Saved data entries
++++++++++++++++++++
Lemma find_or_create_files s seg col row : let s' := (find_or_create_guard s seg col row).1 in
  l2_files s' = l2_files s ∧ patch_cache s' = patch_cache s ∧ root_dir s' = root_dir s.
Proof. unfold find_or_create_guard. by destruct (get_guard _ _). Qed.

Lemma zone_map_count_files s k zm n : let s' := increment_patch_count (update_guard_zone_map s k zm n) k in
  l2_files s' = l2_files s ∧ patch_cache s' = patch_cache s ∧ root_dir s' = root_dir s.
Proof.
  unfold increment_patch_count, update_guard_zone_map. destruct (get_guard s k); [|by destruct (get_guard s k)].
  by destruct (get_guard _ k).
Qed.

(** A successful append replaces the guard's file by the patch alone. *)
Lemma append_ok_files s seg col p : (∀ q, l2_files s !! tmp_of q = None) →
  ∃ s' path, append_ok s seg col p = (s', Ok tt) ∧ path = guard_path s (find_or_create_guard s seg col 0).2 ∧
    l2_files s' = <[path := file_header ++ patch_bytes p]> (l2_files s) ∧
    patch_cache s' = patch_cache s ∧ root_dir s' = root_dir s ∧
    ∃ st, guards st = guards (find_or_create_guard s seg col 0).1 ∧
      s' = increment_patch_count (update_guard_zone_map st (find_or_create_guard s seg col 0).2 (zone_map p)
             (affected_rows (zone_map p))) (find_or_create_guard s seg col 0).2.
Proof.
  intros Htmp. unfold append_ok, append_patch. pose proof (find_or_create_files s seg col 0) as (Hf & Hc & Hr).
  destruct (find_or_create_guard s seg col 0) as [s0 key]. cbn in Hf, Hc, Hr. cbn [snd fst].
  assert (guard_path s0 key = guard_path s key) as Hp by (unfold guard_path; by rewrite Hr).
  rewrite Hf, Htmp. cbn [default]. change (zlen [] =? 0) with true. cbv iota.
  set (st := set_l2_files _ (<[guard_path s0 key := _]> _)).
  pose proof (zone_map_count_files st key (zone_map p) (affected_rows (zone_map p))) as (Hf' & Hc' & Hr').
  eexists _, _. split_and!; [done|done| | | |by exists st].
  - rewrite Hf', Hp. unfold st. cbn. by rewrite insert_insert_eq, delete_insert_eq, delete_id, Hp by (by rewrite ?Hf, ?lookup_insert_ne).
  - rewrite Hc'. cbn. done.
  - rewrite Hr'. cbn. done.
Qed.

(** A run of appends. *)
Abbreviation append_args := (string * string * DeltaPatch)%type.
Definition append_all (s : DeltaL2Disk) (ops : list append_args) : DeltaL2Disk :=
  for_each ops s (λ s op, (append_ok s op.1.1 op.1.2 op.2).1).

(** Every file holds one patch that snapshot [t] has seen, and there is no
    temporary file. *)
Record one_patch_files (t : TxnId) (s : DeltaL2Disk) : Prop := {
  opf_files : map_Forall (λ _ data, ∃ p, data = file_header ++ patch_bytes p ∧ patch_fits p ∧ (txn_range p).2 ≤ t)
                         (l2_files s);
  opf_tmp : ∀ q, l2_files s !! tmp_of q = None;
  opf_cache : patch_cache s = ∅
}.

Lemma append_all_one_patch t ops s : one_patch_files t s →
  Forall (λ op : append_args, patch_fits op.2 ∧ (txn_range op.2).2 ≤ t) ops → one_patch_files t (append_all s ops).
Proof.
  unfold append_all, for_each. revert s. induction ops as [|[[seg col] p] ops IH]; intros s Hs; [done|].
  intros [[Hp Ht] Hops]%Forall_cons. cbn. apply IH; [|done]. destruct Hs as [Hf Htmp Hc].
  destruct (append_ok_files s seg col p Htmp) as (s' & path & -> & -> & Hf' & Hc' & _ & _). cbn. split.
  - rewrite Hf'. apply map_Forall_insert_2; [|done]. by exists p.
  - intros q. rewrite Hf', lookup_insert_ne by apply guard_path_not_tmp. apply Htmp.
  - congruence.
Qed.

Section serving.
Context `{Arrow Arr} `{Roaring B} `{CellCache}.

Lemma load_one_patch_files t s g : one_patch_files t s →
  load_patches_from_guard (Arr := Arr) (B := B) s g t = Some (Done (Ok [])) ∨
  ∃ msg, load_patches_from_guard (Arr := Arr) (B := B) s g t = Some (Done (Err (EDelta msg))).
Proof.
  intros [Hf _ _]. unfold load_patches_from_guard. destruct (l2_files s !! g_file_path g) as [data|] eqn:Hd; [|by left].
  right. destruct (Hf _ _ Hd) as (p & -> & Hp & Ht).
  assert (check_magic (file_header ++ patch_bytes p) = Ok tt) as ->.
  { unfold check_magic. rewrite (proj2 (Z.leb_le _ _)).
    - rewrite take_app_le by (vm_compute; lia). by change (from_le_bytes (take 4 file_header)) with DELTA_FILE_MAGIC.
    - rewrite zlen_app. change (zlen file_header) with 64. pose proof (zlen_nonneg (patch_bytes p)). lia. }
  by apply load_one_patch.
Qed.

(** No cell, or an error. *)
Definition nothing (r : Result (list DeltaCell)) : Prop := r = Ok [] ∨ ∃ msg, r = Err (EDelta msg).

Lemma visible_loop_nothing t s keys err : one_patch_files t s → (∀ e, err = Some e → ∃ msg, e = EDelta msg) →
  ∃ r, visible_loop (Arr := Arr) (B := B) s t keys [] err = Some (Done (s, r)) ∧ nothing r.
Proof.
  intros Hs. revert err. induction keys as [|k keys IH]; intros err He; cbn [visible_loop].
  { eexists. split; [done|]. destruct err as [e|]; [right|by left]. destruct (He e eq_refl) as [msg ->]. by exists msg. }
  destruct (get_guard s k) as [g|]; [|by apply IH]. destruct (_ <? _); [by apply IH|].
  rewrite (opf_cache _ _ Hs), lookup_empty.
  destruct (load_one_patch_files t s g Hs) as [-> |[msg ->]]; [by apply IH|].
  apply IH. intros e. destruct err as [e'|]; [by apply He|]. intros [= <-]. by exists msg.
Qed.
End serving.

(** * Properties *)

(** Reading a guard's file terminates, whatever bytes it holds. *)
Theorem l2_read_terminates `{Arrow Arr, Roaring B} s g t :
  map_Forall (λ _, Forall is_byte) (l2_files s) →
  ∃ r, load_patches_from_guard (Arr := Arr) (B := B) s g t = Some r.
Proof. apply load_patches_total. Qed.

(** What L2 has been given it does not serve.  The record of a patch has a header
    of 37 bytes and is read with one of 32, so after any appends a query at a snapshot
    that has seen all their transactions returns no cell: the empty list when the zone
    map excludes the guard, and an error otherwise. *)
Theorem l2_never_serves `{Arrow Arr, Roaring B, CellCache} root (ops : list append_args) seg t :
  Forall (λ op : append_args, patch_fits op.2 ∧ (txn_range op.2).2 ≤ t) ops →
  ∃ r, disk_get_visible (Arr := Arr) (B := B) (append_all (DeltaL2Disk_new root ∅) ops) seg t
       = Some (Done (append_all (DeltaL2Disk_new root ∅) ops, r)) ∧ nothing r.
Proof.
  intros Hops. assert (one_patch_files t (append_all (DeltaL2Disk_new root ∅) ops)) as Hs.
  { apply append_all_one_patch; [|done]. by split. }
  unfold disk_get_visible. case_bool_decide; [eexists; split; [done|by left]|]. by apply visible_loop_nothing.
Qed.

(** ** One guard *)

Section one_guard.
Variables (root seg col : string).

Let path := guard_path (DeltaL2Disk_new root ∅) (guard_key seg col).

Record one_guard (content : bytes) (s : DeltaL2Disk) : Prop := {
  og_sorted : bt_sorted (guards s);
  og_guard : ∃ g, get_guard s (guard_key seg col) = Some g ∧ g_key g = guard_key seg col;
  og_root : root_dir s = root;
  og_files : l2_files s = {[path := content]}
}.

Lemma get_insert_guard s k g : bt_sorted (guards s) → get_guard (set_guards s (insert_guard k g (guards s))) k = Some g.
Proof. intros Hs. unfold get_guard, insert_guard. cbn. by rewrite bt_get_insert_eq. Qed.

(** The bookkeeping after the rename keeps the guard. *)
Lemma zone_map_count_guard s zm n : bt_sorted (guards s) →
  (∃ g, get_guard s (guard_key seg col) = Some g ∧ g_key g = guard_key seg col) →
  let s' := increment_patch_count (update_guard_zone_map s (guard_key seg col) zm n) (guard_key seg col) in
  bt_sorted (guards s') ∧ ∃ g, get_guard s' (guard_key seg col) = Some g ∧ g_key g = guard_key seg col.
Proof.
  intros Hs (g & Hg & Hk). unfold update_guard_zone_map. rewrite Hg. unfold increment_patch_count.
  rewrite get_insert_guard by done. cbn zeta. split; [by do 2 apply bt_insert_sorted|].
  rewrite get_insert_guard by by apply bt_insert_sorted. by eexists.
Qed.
++++++++++++++++++++
> **ACTION ITEM**: Print the records above verbatim from their first line to the line containing "Lemma zone_map_count_files s", both included, and stop there.

> **REPLY TO THE TASK**:
Lemma find_or_create_files s seg col row : let s' := (find_or_create_guard s seg col row).1 in
  l2_files s' = l2_files s ∧ patch_cache s' = patch_cache s ∧ root_dir s' = root_dir s.
Proof. unfold find_or_create_guard. by destruct (get_guard _ _). Qed.

Lemma zone_map_count_files s k zm n : let s' := increment_patch_count (update_guard_zone_map s k zm n) k in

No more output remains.